- **PROBLEM TO WORK ON**: Output only the lines below that start at the line containing "(** ** Specification *)" and end at the line containing "match rki_size info with", with both ends kept.

- **DATA PROVIDED**:
(* ===== verification/Ppc64.v ===== *)
(** PowerPC64 (ELFv2) relocations: [linker-utils/src/ppc64.rs]. *)
From Stdlib Require Import ZArith Lia.
From stdpp Require Import base list list_numbers numbers strings option.
From S2P Require Import Prelude Bits BitMisc Elf Relaxation.

Local Open Scope Z_scope.

(** ** Relaxations *)
Module Relax.
Inductive RelaxationKind := NoOp.
End Relax.

Definition apply (kind : Relax.RelaxationKind) (s : ApplyArgs) : res ApplyArgs :=
  match kind with Relax.NoOp => Ok s end.

Definition next_modifier (kind : Relax.RelaxationKind) : RelocationModifier := Normal.

(** ** The relocation table *)
Definition relocation_arms (r_type : R_PPC64) : option RelocEntry :=
  match r_type with
  | R_PPC64_ADDR64 => Some (entry RelKind.Absolute (RelSize.ByteSize 8) None (Ok no_check) 1 0)
  | R_PPC64_ADDR32 =>
      Some (entry RelKind.Absolute (RelSize.ByteSize 4) None (Ok (mkAllowedRange (- 2 ^ 31) (2 ^ 32))) 1 0)
  | R_PPC64_REL64 => Some (entry RelKind.Relative (RelSize.ByteSize 8) None (Ok no_check) 1 0)
  | R_PPC64_REL32 =>
      Some (entry RelKind.Relative (RelSize.ByteSize 4) None (from_bit_size 32 Signed) 1 0)
  | R_PPC64_REL24 =>
      Some (entry RelKind.Relative (bit_mask_ppc64 0 26 PPC.Branch24) None (from_bit_size 26 Signed) 4 0)
  | R_PPC64_REL14 =>
      Some (entry RelKind.Relative (bit_mask_ppc64 0 16 PPC.Branch14) None (from_bit_size 16 Signed) 4 0)
  | R_PPC64_REL16_HA =>
      Some (entry RelKind.Relative (bit_mask_ppc64 16 32 PPC.D) None (Ok no_check) 1 0x8000)
  | R_PPC64_REL16_LO =>
      Some (entry RelKind.Relative (bit_mask_ppc64 0 16 PPC.D) None (Ok no_check) 1 0)
  | R_PPC64_TOC16_HA =>
      Some (entry RelKind.SymRelGotBase (bit_mask_ppc64 16 32 PPC.D) None (Ok no_check) 1 0x8000)
  | R_PPC64_TOC16_LO =>
      Some (entry RelKind.SymRelGotBase (bit_mask_ppc64 0 16 PPC.D) None (Ok no_check) 1 0)
  | R_PPC64_TOC16_LO_DS =>
      Some (entry RelKind.SymRelGotBase (bit_mask_ppc64 0 16 PPC.Ds) None (Ok no_check) 4 0)
  | _ => None
  end.

Definition relocation_type_from_raw (r_type : R_PPC64) : res (option RelocationKindInfo) :=
  finish_entry false (relocation_arms r_type).

(** ** Instruction fields *)
Definition field_mask (self : Ppc64Instruction) : Z :=
  match self with
  | PPC.D => 0x0000ffff
  | PPC.Ds | PPC.Branch14 => 0x0000fffc
  | PPC.Branch24 => 0x03fffffc
  end.

(** [u32::from_le_bytes([bytes[0], bytes[1], bytes[2], bytes[3]])]. *)
Definition insn_at (bytes : list Z) : res Z :=
  b0 ← get_at bytes 0; b1 ← get_at bytes 1; b2 ← get_at bytes 2; b3 ← get_at bytes 3;
  Ok (le_val [b0; b1; b2; b3]).

Definition write_to_value (self : Ppc64Instruction) (extracted_value : Z) (negative : bool)
    (dest : list Z) : res (list Z) :=
  insn ← insn_at dest;
  let insn := Z.lor (Z.land insn (wnot 32 (field_mask self)))
                    (Z.land (wrap 32 extracted_value) (field_mask self)) in
  copy_at dest 0 (le_bytes 4 insn).

Definition read_value (self : Ppc64Instruction) (bytes : list Z) : res (Z * bool) :=
  insn ← insn_at bytes;
  Ok (Z.land insn (field_mask self), false).

(** ** Specification *)

(** The bits of the instruction word [write_to_value] leaves in place. *)
Definition new_insn (i : Ppc64Instruction) (v w : Z) : Z :=
  Z.lor (Z.land w (wnot 32 (field_mask i))) (Z.land (wrap 32 v) (field_mask i)).

(** The displacement an [@ha]/[@lo] pair adds to its base register. *)
Definition ha_lo_value (ha lo : Z) : Z :=
  signed 16 (Z.land ha 0xffff) * 2 ^ 16 + signed 16 (Z.land lo 0xffff).

Definition size_checks (info : RelocationKindInfo) : bool :=
  match rki_size info with
  | RelSize.ByteSize n => (n =? 4) || (n =? 8)
  | RelSize.BitMasking bm =>
      let s := br_start (bm_range bm) in
      let e := br_end (bm_range bm) in
      match bm_instruction bm with
      | RelInsn.Ppc64 PPC.D =>
          ((s =? 0) && (rki_bias info =? 0) || (s =? 16) && (rki_bias info =? 0x8000)) &&
          (e =? s + 16) && (rki_alignment info =? 1)
      | RelInsn.Ppc64 i =>
          (s =? 0) && (rki_alignment info =? 4) && (rki_bias info =? 0) &&
          (Z.ones e - 3 =? field_mask i)
      | _ => false
      end
  end.

Lemma insn_at_le_bytes w rest : in_u 32 w -> insn_at (le_bytes 4 w ++ rest) = Ok w.
Proof.
  intros Hw. transitivity (Ok (le_val (le_bytes 4 w))); [reflexivity|].
  rewrite le_val_le_bytes. f_equal. by apply wrap_small.
Qed.

Lemma ppc64_write_to_value_word i v negative w rest :
  in_u 32 w ->
  write_to_value i v negative (le_bytes 4 w ++ rest) = Ok (le_bytes 4 (new_insn i v w) ++ rest).
Proof.
  intros Hw. unfold write_to_value. rewrite insn_at_le_bytes by done.
  unfold mbind, res_bind. unfold copy_at.
  rewrite decide_True by (rewrite length_app, !length_le_bytes; lia).
  cbn [Z.to_nat take app]. rewrite length_le_bytes, drop_app_length' by (by rewrite length_le_bytes).
  done.
Qed.

Lemma new_insn_range i v w : in_u 32 w -> in_u 32 (new_insn i v w).
Proof. intros. unfold new_insn. in_range. Qed.

(** ** Theorems *)

(** [write_to_value] replaces exactly the field: on any buffer of at least
    four bytes it succeeds, keeps the opcode bits and the bytes after the
    instruction, and [read_value] returns the value masked to the field. *)
Theorem ppc64_write_then_read i v negative dest :
  in_u 64 v -> bytes_ok dest -> (4 <= length dest)%nat ->
  exists w', write_to_value i v negative dest = Ok (le_bytes 4 w' ++ drop 4 dest) /\
    Z.land w' (Z.lnot (field_mask i)) = Z.land (le_val (take 4 dest)) (Z.lnot (field_mask i)) /\
    read_value i (le_bytes 4 w' ++ drop 4 dest) = Ok (Z.land v (field_mask i), false).
Proof.
  intros Hv Hok Hlen. destruct (word_prefix 4 dest Hok Hlen) as [Hw Hd].
  exists (new_insn i v (le_val (take 4 dest))).
  split; [rewrite Hd at 1; by apply ppc64_write_to_value_word|].
  change (8 * Z.of_nat 4) with 32 in Hw. set (w := le_val (take 4 dest)) in *.
  unfold read_value. rewrite insn_at_le_bytes by (by apply new_insn_range).
  unfold mbind, res_bind, new_insn.
  split; [|do 2 f_equal]; destruct i; cbn [field_mask]; bits.
Qed.

Lemma ppc64_write_then_read_witness :
  exists w', write_to_value PPC.Branch24 (2 ^ 64 - 4) true [1; 0; 0; 0x48; 9] =
               Ok (le_bytes 4 w' ++ [9]) /\
    Z.land w' (Z.lnot 0x03fffffc) = 0x48000001 /\
    read_value PPC.Branch24 (le_bytes 4 w' ++ [9]) = Ok (0x03fffffc, false).
Proof.
  apply (ppc64_write_then_read PPC.Branch24 (2 ^ 64 - 4) true [1; 0; 0; 0x48; 9]).
  - split; vm_compute; congruence.
  - repeat constructor; vm_compute; congruence.
  - vm_compute; lia.
Defined.

Lemma ha_lo_arith v :
  in_u 64 v ->
  wrap 32 (signed 16 (wrap 16 (Z.shiftr (wadd 64 v 0x8000) 16)) * 2 ^ 16 + signed 16 (wrap 16 v)) =
  wrap 32 v.
Proof.
  intros [Hl Hu]. rewrite Z.shiftr_div_pow2 by lia. unfold signed, wadd.
  rewrite !wrap_wrap by lia. unfold wrap.
  repeat case_match; Z.to_euclidean_division_equations; lia.
Qed.

(** The [@ha]/[@lo] split is correct: for both row pairs of the table, the
    high instruction written with the row's bit range of the biased value and the
    low instruction written with its row's range add up to the value modulo 2^32. *)
Theorem ppc64_ha_lo_adds_up ha lo v w1 w2 :
  (ha, lo) ∈ [(R_PPC64_REL16_HA, R_PPC64_REL16_LO); (R_PPC64_TOC16_HA, R_PPC64_TOC16_LO)] ->
  in_u 64 v -> in_u 32 w1 -> in_u 32 w2 ->
  exists hi li h l,
    relocation_type_from_raw ha = Ok (Some hi) /\ relocation_type_from_raw lo = Ok (Some li) /\
    rki_size hi = bit_mask_ppc64 16 32 PPC.D /\ rki_size li = bit_mask_ppc64 0 16 PPC.D /\
    write_to_value PPC.D (extract_bit_range (wadd 64 v (rki_bias hi)) 16 32) false (le_bytes 4 w1) =
      Ok (le_bytes 4 h) /\
    write_to_value PPC.D (extract_bit_range (wadd 64 v (rki_bias li)) 0 16) false (le_bytes 4 w2) =
      Ok (le_bytes 4 l) /\
    wrap 32 (ha_lo_value h l) = wrap 32 v.
Proof.
  intros Hin Hv H1 H2.
  assert (exists hi li,
    relocation_type_from_raw ha = Ok (Some hi) /\ relocation_type_from_raw lo = Ok (Some li) /\
    rki_size hi = bit_mask_ppc64 16 32 PPC.D /\ rki_size li = bit_mask_ppc64 0 16 PPC.D /\
    rki_bias hi = 0x8000 /\ rki_bias li = 0) as (hi & li & ? & ? & ? & ? & Hbh & Hbl).
  { rewrite !elem_of_cons, elem_of_nil in Hin.
    destruct Hin as [[= -> ->]|[[= -> ->]|[]]]; do 2 eexists; repeat split; reflexivity. }
  exists hi, li. rewrite Hbh, Hbl.
  pose proof (fun v w H => ppc64_write_to_value_word PPC.D v false w [] H) as Hword.
  setoid_rewrite app_nil_r in Hword. rewrite !Hword by done.
  do 2 eexists. repeat split; try done.
  rewrite <- (ha_lo_arith v Hv). unfold ha_lo_value.
  assert (wadd 64 v 0 = v) as -> by (unfold wadd; rewrite Z.add_0_r; by apply wrap_small).
  unfold new_insn, field_mask. extract_simp. do 4 f_equal; bits.
Qed.

Lemma ppc64_ha_lo_adds_up_witness :
  exists hi li h l,
    relocation_type_from_raw R_PPC64_TOC16_HA = Ok (Some hi) /\
    relocation_type_from_raw R_PPC64_TOC16_LO = Ok (Some li) /\
    rki_size hi = bit_mask_ppc64 16 32 PPC.D /\ rki_size li = bit_mask_ppc64 0 16 PPC.D /\
    write_to_value PPC.D (extract_bit_range (wadd 64 0x1fff8 (rki_bias hi)) 16 32) false
      (le_bytes 4 0x3c620000) = Ok (le_bytes 4 h) /\
    write_to_value PPC.D (extract_bit_range (wadd 64 0x1fff8 (rki_bias li)) 0 16) false
      (le_bytes 4 0x38630000) = Ok (le_bytes 4 l) /\
    wrap 32 (ha_lo_value h l) = 0x1fff8.
Proof.
  apply (ppc64_ha_lo_adds_up R_PPC64_TOC16_HA R_PPC64_TOC16_LO 0x1fff8 0x3c620000 0x38630000).
  - right; left.
  - split; vm_compute; congruence.
  - split; vm_compute; congruence.
  - split; vm_compute; congruence.
Defined.

(** The PowerPC64 table is total and well formed: no row panics; byte
    sizes are 4 or 8; a [D] row takes the low 16 bits unbiased or the next 16 with the
    0x8000 bias; every other form is aligned to 4 and its bit range is its field
    together with the two zero bits below it. *)
Theorem ppc64_relocation_table_well_formed r_type :
  exists o, relocation_type_from_raw r_type = Ok o /\
    match o with Some info => size_checks info = true | None => True end.
Proof. destruct r_type; eexists; split; try reflexivity; cbn; repeat split. Qed.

- **TASK SOLUTION**:
(** ** Specification *)

(** The bits of the instruction word [write_to_value] leaves in place. *)
Definition new_insn (i : Ppc64Instruction) (v w : Z) : Z :=
  Z.lor (Z.land w (wnot 32 (field_mask i))) (Z.land (wrap 32 v) (field_mask i)).

(** The displacement an [@ha]/[@lo] pair adds to its base register. *)
Definition ha_lo_value (ha lo : Z) : Z :=
  signed 16 (Z.land ha 0xffff) * 2 ^ 16 + signed 16 (Z.land lo 0xffff).

Definition size_checks (info : RelocationKindInfo) : bool :=
  match rki_size info with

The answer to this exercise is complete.